What lines in the records below include the word "keep"? Return each one.

Given records

**********

(** *** Header discovery on any generator *)

(** X7. [get_headers] advances the generator it is given by exactly one
    item and does nothing else to the world; it succeeds exactly when that
    item is a list whose first element is an object, and then returns that
    object's keys in order.  An exhausted generator gives [StopIteration],
    an empty list [IndexError]. *)
Theorem X7_get_headers_one_item {G : Type} (next : G -> M (step json * G))
    (g : G) (w : world St) :
  snd (get_headers next g w) = snd (next g w)
  /\ (forall keys,
         fst (get_headers next g w) = Ok keys <->
         exists first others g',
           fst (next g w) = Ok (Yield (JList (JObj first :: others)), g')
           /\ keys = dict_keys first)
  /\ (forall g', fst (next g w) = Ok (Stop, g') ->
                 fst (get_headers next g w) = Raise StopIteration)
  /\ (forall g', fst (next g w) = Ok (Yield (JList []), g') ->
                 fst (get_headers next g w) = Raise IndexError)
  /\ (forall e, fst (next g w) = Raise e ->
                fst (get_headers next g w) = Raise e).
Proof.
  unfold get_headers. run.
  destruct (next g w) as [[[[page|] g1]|e] w1]; simpl.
  - split.
    { destruct (py_index0 page) as [data|]; reflexivity. }
    split; [|split; [discriminate|split; [|discriminate]]].
    + intros keys. split.
      * destruct page as [| | |s|[|record others]|]; simpl; try discriminate.
        { destruct s; discriminate. }
        destruct record as [| | | | |first]; simpl; try discriminate.
        intros [= <-]. eauto.
      * intros (first & others & g' & [= -> _] & ->). reflexivity.
    + now intros g' [= -> _].
  - split; [reflexivity|].
    split; [|split; [reflexivity|split; discriminate]].
    intros keys. split; [discriminate|].
    intros (first & others & g' & [=] & _).
  - split; [reflexivity|].
    split; [|split; [discriminate|split; [discriminate|]]].
    + intros keys. split; [discriminate|].
      intros (first & others & g' & [=] & _).
    + now intros e' [= ->].
Qed.

(** *** The caller's dict *)

(** X8. A successful [_get_page] writes into a non-empty dict passed as
    [parameters]: afterwards the caller's dict holds [page] with the page
    just requested, every other key as before, and fetching again through
    it sends what a fetch through the original would.  With no dict, or an
    empty one, the caller's binding is left alone. *)
Theorem X8_get_page_writes_into_parameters (self : Syncro) (u : string)
    (parameters : option pydict) (page : json) (w : world St)
    (parameters' : option pydict) (x : json * json * json) :
  fst (_get_page serve self u parameters page w) = Ok (parameters', x) ->
  (truthy parameters = false -> parameters' = parameters)
  /\ (truthy parameters = true ->
      exists d', parameters' = Some d'
                 /\ dict_get "page" d' = Some page
                 /\ (forall k, k <> "page" ->
                               dict_get k d' = dict_get k (supplied parameters))
                 /\ dict_keys d'
                    = (if in_keys "page" (dict_keys (supplied parameters))
                       then dict_keys (supplied parameters)
                       else dict_keys (supplied parameters) ++ ["page"])%list)
  /\ (forall page',
         with_page parameters' page' = with_page parameters page').
Proof.
  intros H. apply _get_page_parameters in H. subst parameters'.
  split; [|split].
  - now intros ->.
  - intros T. rewrite T. exists (with_page parameters page).
    rewrite with_page_supplied. split; [reflexivity|].
    split; [apply dict_get_set_same|].
    split; [|apply dict_keys_set].
    intros k Hk. now apply dict_get_set_other.
  - intros page'. apply with_page_again.
Qed.

(** *** The body of a new contact *)

Lemma NoDup_filter {A} (f : A -> bool) (l : list A) :
  NoDup l -> NoDup (filter f l).
Proof.
  induction 1 as [|a l Ha Hl IH]; simpl; [constructor|].
  destruct (f a); auto. constructor; auto.
  intros H. apply filter_In in H. tauto.
Qed.

Lemma create_contact_sent (self : Syncro) (kwargs : pydict) (w : world St) :
  only_sent w (snd (create_contact serve self kwargs w))
    [mkRequest POST (base_url self ++ "/contacts") (headers self)
       (filter (fun kv => in_keys (fst kv) contact_fields) kwargs)].
Proof.
  unfold create_contact. run.
  pose proof (http_sent serve
                (mkRequest POST (base_url self ++ "/contacts") (headers self)
                   (filter (fun kv => in_keys (fst kv) contact_fields) kwargs))
                w) as H.
  destruct (http serve _ w) as [[resp|e] w1]; simpl in *; auto.
  destruct (status_code resp =? 200); simpl; exact H.
Qed.

(** X9. For keyword arguments (a dict, so no key twice) the body of the
    POST has at most eleven entries, one per allowed field at most; when
    every key given is an allowed field the body is the input unchanged. *)
Theorem X9_create_contact_body_bound (self : Syncro) (kwargs : pydict)
    (w : world St) :
  NoDup (dict_keys kwargs) ->
  exists req,
    only_sent w (snd (create_contact serve self kwargs w)) [req]
    /\ (List.length (payload req) <= 11)%nat
    /\ NoDup (dict_keys (payload req))
    /\ (Forall (fun k => In k contact_fields) (dict_keys kwargs) ->
        payload req = kwargs).
Proof.
  intros Hk. eexists. split; [apply create_contact_sent|].
  cbn [payload].
  set (keep := fun k => in_keys k contact_fields).
  assert (K : dict_keys (filter (fun kv => keep (fst kv)) kwargs)
              = filter keep (dict_keys kwargs))
    by apply dict_keys_filter.
  assert (N : NoDup (dict_keys (filter (fun kv => keep (fst kv)) kwargs)))
    by (rewrite K; now apply NoDup_filter).
  split; [|split; [exact N|]].
  - assert (L : (List.length (dict_keys (filter (fun kv => keep (fst kv))
                                               kwargs))
                 <= List.length contact_fields)%nat).
    { apply NoDup_incl_length; [exact N|].
      intros k Hin. rewrite K in Hin. apply filter_In in Hin as [_ Hin].
      now apply in_keys_In in Hin. }
    unfold dict_keys in L. rewrite length_map in L. exact L.
  - subst keep. clear. cbv beta.
    induction kwargs as [|[k v] d IH]; intros Hd; [reflexivity|].
    change (Forall (fun k => In k contact_fields) (k :: dict_keys d)) in Hd.
    inversion Hd as [|? ? Hk' Hd']; subst.
    cbn [filter fst].
    rewrite (proj2 (in_keys_In k contact_fields) Hk'). f_equal. auto.
Qed.

(** *** What is sent, and how *)

(** X1. Every request of a run is a GET on the contacts endpoint of the
    tenant's API, [https://{subdomain}.syncromsp.com/api/v1/contacts], and
    carries the two headers set up by the constructor: the API key as
    [Authorization] and [Accept: application/json].  So does every page
    request of a client built from any base URL and key, and the POST of
    [create_contact]. *)
Theorem X1_requests_are_authenticated (fuel : nat) (args : arguments)
    (w : world St) :
  (exists reqs,
      sent (snd (main serve fuel args w)) = (sent w ++ reqs)%list
      /\ Forall (fun r =>
                   meth r = GET
                   /\ url r = ("https://" ++ arg_subdomain args
                                ++ ".syncromsp.com/api/v1") ++ "/contacts"
                   /\ req_headers r
                      = [("Authorization", arg_api_key args);
                         ("Accept", "application/json")]) reqs)
  /\ (forall base key url_prefix parameters n (w0 : world St),
         exists reqs,
           only_sent w0
             (snd (drain n (_get_all_next serve (Syncro_init base key))
                         (GetAllStart url_prefix parameters) w0)) reqs
           /\ Forall (fun r =>
                        meth r = GET
                        /\ url r = base ++ url_prefix
                        /\ req_headers r
                           = [("Authorization", key);
                              ("Accept", "application/json")]) reqs)
  /\ (forall base key kwargs (w0 : world St),
         exists req,
           only_sent w0
             (snd (create_contact serve (Syncro_init base key) kwargs w0))
             [req]
           /\ meth req = POST
           /\ url req = base ++ "/contacts"
           /\ req_headers req
              = [("Authorization", key); ("Accept", "application/json")]).
Proof.
  split; [|split].
  - destruct (main_requests serve fuel args w) as (rest & H1 & H2 & _).
    exists (contacts_request (make_api args) JNull (JNum 1) :: rest).
    split; [exact H1|]. constructor.
    + repeat split.
    + eapply Forall_impl; [|exact H2]. intros r [page ->]. repeat split.
  - intros base key url_prefix parameters n w0.
    destruct (drain_fetches serve (Syncro_init base key) (base ++ url_prefix)
                (supplied parameters) n
                (GetAllStart url_prefix parameters) w0)
      as (reqs & H1 & H2).
    { split; [reflexivity|]. apply with_page_supplied. }
    exists reqs. split; [exact H1|].
    eapply Forall_impl; [|exact H2]. intros r [page ->]. repeat split.
  - intros base key kwargs w0. eexists.
    split; [apply create_contact_sent|]. repeat split.
Qed.

(** *** Pagination that does not end, or ends badly *)

Lemma stuck_loop (self : Syncro) (u : string) (p N : Z) :
  stuck serve u p N -> p < N ->
  forall fuel parameters (w : world St),
    fst (drain fuel (_get_all_next serve self)
               (GetAllYielded u parameters (JNum p) (JNum N)) w) = None
    /\ exists reqs,
        only_sent w
          (snd (drain fuel (_get_all_next serve self)
                      (GetAllYielded u parameters (JNum p) (JNum N)) w)) reqs
        /\ List.length reqs = fuel
        /\ Forall (fun r => page_of r = Some (JNum (p + 1))) reqs.
Proof.
  intros Hs Hlt. induction fuel as [|fuel IH]; intros parameters w.
  - simpl. split; [reflexivity|]. exists []. auto using only_sent_refl.
  - set (req := mkRequest GET u (headers self)
                  (with_page parameters (JNum (p + 1)))).
    destruct (Hs (server w) req eq_refl eq_refl)
      as (resp & data & Hr & Hc & Hb & Hp & Ht).
    destruct (serve (server w) req) as [rep s'] eqn:Es. simpl in Hr. subst rep.
    pose proof (_get_page_ok serve self u parameters _ w resp s' data _ _
                  Es Hc Hb Hp Ht) as G.
    fold req in G. set (w1 := mkWorld _ _ _ _ _ _ _) in G.
    set (parameters' := if truthy parameters
                        then Some (with_page parameters (JNum (p + 1)))
                        else parameters) in G.
    assert (N1 : _get_all_next serve self
                   (GetAllYielded u parameters (JNum p) (JNum N)) w
                 = (Ok (Yield data,
                        GetAllYielded u parameters' (JNum p) (JNum N)), w1)).
    { cbn [_get_all_next py_lt as_int].
      replace (p <? N) with true by (symmetry; apply Z.ltb_lt; lia).
      unfold py_succ, as_int, lift, bind. rewrite G. reflexivity. }
    cbn [drain]. rewrite N1.
    destruct (IH parameters' w1) as (D & reqs & S1 & L & F).
    destruct (drain fuel _ _ w1) as [[[xs|e]|] w2]; simpl in D;
      try discriminate.
    split; [reflexivity|]. exists (req :: reqs). simpl in *.
    split; [|split; [now rewrite L|]].
    + apply (only_sent_trans w w1 w2 [req] reqs); auto.
      unfold only_sent, w1. simpl. auto 8.
    + constructor; auto. unfold req. apply page_of_with_page.
Qed.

**********

Task answer
  set (keep := fun k => in_keys k contact_fields).
  assert (K : dict_keys (filter (fun kv => keep (fst kv)) kwargs)
              = filter keep (dict_keys kwargs))
  assert (N : NoDup (dict_keys (filter (fun kv => keep (fst kv)) kwargs)))
  - assert (L : (List.length (dict_keys (filter (fun kv => keep (fst kv))
  - subst keep. clear. cbv beta.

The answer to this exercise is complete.